§ **Saved data entries**:
= Beginning of Section =
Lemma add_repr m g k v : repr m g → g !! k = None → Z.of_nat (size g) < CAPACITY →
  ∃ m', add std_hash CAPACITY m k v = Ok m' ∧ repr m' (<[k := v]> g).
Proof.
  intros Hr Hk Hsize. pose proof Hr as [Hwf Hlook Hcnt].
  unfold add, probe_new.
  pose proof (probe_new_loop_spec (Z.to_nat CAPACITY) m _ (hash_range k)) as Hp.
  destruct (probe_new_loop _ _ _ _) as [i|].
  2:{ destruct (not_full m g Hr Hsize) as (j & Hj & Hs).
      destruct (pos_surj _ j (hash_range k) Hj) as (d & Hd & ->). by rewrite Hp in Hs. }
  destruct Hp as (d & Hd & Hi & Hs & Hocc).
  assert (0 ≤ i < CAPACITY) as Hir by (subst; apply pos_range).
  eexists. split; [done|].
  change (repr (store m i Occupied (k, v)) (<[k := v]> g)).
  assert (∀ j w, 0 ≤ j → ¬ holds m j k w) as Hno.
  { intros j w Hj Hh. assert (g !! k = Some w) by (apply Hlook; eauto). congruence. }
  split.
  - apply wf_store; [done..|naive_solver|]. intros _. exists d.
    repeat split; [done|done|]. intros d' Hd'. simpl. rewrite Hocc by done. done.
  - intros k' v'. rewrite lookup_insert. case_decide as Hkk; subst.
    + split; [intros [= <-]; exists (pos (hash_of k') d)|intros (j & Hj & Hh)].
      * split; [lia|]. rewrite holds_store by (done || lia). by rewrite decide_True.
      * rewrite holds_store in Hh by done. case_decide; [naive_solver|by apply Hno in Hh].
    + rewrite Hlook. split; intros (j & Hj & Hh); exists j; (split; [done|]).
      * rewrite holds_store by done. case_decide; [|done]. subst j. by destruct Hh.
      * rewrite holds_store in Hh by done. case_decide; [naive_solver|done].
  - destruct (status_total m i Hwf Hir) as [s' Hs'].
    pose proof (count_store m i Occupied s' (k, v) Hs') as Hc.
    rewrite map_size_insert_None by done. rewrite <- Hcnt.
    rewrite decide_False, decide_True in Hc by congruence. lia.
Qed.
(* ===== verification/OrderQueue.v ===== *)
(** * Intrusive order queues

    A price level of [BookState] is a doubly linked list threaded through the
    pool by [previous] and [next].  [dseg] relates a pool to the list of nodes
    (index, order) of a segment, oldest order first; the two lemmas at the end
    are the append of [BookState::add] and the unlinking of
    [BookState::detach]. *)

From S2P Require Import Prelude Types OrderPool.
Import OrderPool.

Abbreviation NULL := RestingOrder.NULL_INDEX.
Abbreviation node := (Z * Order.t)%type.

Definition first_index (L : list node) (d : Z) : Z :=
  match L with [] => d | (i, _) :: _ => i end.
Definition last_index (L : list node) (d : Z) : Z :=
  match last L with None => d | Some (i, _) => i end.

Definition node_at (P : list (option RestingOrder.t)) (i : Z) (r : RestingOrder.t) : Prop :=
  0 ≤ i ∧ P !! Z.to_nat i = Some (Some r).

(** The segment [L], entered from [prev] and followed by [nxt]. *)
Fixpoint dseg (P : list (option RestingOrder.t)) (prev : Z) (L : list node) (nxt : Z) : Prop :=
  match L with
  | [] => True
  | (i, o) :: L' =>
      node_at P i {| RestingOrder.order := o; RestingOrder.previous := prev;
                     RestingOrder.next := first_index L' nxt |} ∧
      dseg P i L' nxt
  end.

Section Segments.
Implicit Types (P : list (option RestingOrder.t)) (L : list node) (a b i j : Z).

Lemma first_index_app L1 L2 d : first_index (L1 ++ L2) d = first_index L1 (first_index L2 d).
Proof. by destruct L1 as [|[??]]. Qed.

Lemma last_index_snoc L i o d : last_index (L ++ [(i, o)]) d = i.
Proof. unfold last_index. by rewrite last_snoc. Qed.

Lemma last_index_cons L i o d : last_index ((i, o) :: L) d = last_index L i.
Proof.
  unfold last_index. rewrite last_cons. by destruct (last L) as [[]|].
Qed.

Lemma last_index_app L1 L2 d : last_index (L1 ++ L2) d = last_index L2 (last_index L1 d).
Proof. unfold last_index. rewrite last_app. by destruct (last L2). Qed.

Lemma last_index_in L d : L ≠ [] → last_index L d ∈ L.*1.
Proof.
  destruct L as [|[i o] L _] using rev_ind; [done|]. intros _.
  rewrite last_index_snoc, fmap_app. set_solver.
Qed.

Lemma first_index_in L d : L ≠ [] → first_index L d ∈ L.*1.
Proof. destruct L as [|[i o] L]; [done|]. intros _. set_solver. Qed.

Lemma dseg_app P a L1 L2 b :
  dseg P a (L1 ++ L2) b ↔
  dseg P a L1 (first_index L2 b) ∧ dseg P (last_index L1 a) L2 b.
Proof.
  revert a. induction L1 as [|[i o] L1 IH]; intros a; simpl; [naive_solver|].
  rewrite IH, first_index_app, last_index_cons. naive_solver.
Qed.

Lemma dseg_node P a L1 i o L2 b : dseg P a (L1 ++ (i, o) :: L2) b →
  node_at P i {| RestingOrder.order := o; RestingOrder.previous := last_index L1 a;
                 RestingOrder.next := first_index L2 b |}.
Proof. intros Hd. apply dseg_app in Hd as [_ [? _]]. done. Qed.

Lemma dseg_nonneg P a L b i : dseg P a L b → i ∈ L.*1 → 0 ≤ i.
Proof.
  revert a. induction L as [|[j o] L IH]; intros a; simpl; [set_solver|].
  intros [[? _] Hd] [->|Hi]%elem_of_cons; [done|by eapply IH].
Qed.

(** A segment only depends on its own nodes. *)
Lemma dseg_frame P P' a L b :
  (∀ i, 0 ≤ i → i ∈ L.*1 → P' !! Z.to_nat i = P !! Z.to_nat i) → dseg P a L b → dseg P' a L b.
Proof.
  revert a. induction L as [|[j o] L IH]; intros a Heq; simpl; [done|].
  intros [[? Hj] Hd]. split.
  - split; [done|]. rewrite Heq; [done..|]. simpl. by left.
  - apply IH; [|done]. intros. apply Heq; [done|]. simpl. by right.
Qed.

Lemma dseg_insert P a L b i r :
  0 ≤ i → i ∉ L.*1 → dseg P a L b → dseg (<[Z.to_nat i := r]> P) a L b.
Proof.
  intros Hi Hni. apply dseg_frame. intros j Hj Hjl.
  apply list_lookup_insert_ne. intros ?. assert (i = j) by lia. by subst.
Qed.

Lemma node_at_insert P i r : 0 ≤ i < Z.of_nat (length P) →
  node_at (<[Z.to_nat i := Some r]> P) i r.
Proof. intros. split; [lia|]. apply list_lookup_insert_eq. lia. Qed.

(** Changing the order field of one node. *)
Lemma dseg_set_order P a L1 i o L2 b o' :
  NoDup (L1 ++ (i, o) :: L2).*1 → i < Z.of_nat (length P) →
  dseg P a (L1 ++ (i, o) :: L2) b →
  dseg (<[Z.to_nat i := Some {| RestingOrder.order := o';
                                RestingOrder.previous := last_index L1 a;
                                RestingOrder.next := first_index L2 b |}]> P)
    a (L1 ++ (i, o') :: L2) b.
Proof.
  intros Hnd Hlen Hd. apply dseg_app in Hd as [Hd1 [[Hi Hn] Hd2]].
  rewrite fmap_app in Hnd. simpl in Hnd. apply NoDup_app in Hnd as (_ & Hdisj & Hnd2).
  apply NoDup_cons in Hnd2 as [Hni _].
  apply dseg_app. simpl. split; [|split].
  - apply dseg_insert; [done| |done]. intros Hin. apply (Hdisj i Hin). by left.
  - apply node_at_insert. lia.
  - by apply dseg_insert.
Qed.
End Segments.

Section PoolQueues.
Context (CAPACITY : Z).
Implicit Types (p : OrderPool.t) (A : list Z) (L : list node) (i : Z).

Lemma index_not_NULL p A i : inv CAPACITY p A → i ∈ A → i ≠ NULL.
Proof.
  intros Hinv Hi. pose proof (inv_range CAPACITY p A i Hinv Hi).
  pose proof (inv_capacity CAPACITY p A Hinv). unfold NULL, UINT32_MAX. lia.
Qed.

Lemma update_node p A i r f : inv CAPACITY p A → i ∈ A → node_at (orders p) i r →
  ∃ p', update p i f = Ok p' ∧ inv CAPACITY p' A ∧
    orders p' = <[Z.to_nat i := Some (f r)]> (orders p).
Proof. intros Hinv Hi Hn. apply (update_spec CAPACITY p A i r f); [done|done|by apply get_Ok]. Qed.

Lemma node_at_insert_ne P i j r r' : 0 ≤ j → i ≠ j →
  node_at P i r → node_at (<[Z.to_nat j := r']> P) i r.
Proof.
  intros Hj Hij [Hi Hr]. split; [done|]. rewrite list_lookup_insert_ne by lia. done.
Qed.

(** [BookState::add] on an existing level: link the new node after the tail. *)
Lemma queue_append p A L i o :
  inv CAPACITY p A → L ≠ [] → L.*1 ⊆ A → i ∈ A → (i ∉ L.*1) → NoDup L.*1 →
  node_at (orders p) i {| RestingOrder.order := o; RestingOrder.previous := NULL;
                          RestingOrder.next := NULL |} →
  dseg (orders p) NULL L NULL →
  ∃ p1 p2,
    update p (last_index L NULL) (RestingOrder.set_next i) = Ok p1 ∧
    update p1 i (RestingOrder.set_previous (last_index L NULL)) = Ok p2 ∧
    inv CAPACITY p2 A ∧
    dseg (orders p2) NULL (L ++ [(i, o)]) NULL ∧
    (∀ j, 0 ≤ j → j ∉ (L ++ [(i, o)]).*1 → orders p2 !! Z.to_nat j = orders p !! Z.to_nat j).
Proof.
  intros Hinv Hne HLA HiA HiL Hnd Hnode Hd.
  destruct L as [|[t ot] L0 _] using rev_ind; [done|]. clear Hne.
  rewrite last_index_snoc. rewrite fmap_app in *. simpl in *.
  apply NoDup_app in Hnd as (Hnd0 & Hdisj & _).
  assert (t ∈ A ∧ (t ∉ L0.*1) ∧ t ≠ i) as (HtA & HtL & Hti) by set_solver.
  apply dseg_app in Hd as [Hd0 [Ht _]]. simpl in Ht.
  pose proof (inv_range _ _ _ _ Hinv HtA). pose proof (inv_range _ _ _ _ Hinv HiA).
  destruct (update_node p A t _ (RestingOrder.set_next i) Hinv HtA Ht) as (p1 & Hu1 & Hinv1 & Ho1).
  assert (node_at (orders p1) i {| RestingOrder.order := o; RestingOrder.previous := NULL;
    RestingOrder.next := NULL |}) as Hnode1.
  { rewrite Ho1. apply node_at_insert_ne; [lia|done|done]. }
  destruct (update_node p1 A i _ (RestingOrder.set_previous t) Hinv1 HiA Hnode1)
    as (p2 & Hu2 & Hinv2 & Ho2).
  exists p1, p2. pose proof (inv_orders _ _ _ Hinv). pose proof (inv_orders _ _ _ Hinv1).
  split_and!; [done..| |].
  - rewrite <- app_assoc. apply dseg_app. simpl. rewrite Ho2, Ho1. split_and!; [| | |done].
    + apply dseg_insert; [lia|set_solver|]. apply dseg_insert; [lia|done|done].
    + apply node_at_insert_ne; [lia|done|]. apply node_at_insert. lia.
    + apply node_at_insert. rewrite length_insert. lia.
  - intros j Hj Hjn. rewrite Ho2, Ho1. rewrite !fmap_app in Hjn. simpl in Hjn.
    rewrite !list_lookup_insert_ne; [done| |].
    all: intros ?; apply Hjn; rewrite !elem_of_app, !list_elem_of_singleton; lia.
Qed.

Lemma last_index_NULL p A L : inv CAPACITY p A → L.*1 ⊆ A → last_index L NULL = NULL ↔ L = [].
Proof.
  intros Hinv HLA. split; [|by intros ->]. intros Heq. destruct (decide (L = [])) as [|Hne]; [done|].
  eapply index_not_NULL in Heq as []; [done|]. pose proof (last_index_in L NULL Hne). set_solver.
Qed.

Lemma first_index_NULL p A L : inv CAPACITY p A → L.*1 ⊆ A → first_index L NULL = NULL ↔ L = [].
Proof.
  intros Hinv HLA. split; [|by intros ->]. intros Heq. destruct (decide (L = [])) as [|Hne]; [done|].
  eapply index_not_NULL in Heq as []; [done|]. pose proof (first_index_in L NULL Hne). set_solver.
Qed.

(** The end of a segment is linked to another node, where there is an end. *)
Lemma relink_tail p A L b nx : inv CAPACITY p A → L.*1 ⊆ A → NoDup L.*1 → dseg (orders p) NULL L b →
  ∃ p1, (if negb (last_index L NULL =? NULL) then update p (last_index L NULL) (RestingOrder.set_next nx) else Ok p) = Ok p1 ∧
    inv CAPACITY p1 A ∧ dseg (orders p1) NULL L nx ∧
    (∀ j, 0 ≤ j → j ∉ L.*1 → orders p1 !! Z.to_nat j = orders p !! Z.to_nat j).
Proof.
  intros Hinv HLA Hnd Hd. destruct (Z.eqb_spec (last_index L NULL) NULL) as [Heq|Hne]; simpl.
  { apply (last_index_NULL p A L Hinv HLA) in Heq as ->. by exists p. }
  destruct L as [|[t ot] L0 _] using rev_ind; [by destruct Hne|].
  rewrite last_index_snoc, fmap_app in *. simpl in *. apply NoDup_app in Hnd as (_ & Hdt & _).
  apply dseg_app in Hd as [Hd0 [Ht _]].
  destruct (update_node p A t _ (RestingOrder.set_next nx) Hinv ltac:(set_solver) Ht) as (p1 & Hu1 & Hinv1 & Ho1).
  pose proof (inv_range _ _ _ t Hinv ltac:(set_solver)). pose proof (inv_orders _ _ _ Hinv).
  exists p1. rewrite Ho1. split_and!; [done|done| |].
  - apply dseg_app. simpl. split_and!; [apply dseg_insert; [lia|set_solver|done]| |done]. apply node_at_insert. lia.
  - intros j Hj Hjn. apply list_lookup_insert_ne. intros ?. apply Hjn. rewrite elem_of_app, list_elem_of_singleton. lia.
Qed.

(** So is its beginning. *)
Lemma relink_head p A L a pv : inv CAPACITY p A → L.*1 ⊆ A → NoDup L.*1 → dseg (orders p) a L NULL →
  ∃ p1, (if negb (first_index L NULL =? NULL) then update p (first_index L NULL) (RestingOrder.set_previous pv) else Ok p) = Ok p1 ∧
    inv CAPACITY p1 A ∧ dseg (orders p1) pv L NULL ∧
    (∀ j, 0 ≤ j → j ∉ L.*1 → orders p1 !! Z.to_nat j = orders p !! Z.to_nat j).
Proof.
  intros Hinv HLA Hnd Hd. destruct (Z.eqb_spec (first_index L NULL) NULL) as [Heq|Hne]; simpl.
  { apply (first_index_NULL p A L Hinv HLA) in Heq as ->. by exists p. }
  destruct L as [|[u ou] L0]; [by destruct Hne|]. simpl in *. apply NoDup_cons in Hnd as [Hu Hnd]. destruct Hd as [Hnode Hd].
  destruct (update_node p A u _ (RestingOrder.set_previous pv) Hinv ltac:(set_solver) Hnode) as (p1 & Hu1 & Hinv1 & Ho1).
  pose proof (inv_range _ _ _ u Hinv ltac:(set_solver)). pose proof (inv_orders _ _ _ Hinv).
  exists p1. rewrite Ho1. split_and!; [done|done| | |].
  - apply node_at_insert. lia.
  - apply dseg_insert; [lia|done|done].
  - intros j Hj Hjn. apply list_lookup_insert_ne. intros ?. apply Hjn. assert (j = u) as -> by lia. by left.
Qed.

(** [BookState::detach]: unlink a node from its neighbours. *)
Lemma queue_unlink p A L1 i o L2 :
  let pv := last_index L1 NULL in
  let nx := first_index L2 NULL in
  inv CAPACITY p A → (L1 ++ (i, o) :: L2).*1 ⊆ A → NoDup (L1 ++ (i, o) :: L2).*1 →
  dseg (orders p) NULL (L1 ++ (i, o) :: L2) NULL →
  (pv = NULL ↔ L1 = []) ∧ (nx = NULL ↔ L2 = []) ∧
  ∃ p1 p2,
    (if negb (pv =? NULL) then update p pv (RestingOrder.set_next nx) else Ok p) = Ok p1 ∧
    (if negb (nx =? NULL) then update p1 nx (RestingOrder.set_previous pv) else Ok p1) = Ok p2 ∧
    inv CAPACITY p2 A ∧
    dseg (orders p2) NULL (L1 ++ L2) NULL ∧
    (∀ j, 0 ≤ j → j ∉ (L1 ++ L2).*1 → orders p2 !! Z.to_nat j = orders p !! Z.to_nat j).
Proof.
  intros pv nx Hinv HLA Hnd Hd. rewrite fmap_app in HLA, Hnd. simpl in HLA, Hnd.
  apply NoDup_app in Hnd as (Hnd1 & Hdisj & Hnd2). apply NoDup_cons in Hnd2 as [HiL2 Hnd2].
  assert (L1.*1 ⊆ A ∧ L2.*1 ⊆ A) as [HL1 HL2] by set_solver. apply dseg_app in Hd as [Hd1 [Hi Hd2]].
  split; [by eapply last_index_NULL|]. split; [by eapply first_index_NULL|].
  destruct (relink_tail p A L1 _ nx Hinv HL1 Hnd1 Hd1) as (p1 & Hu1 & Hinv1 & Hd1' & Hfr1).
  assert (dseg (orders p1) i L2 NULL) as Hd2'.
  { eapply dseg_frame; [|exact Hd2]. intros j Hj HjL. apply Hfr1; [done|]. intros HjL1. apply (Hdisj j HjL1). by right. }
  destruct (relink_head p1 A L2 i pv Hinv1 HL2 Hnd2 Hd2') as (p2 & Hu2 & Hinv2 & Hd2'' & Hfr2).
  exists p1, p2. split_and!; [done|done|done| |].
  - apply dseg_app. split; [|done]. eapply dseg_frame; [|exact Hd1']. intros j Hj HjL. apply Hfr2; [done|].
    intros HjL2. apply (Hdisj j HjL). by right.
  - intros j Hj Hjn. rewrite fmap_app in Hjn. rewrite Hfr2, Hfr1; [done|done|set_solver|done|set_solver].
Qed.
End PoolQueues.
= End of Section =
§ **REQUIRED WORK**: Reproduce the entries above exactly, starting at their first line and finishing with the line that contains "destruct (probe_new_loop _ _ _ _) as [i|].".

§ **SOLUTION**:
Lemma add_repr m g k v : repr m g → g !! k = None → Z.of_nat (size g) < CAPACITY →
  ∃ m', add std_hash CAPACITY m k v = Ok m' ∧ repr m' (<[k := v]> g).
Proof.
  intros Hr Hk Hsize. pose proof Hr as [Hwf Hlook Hcnt].
  unfold add, probe_new.
  pose proof (probe_new_loop_spec (Z.to_nat CAPACITY) m _ (hash_range k)) as Hp.
  destruct (probe_new_loop _ _ _ _) as [i|].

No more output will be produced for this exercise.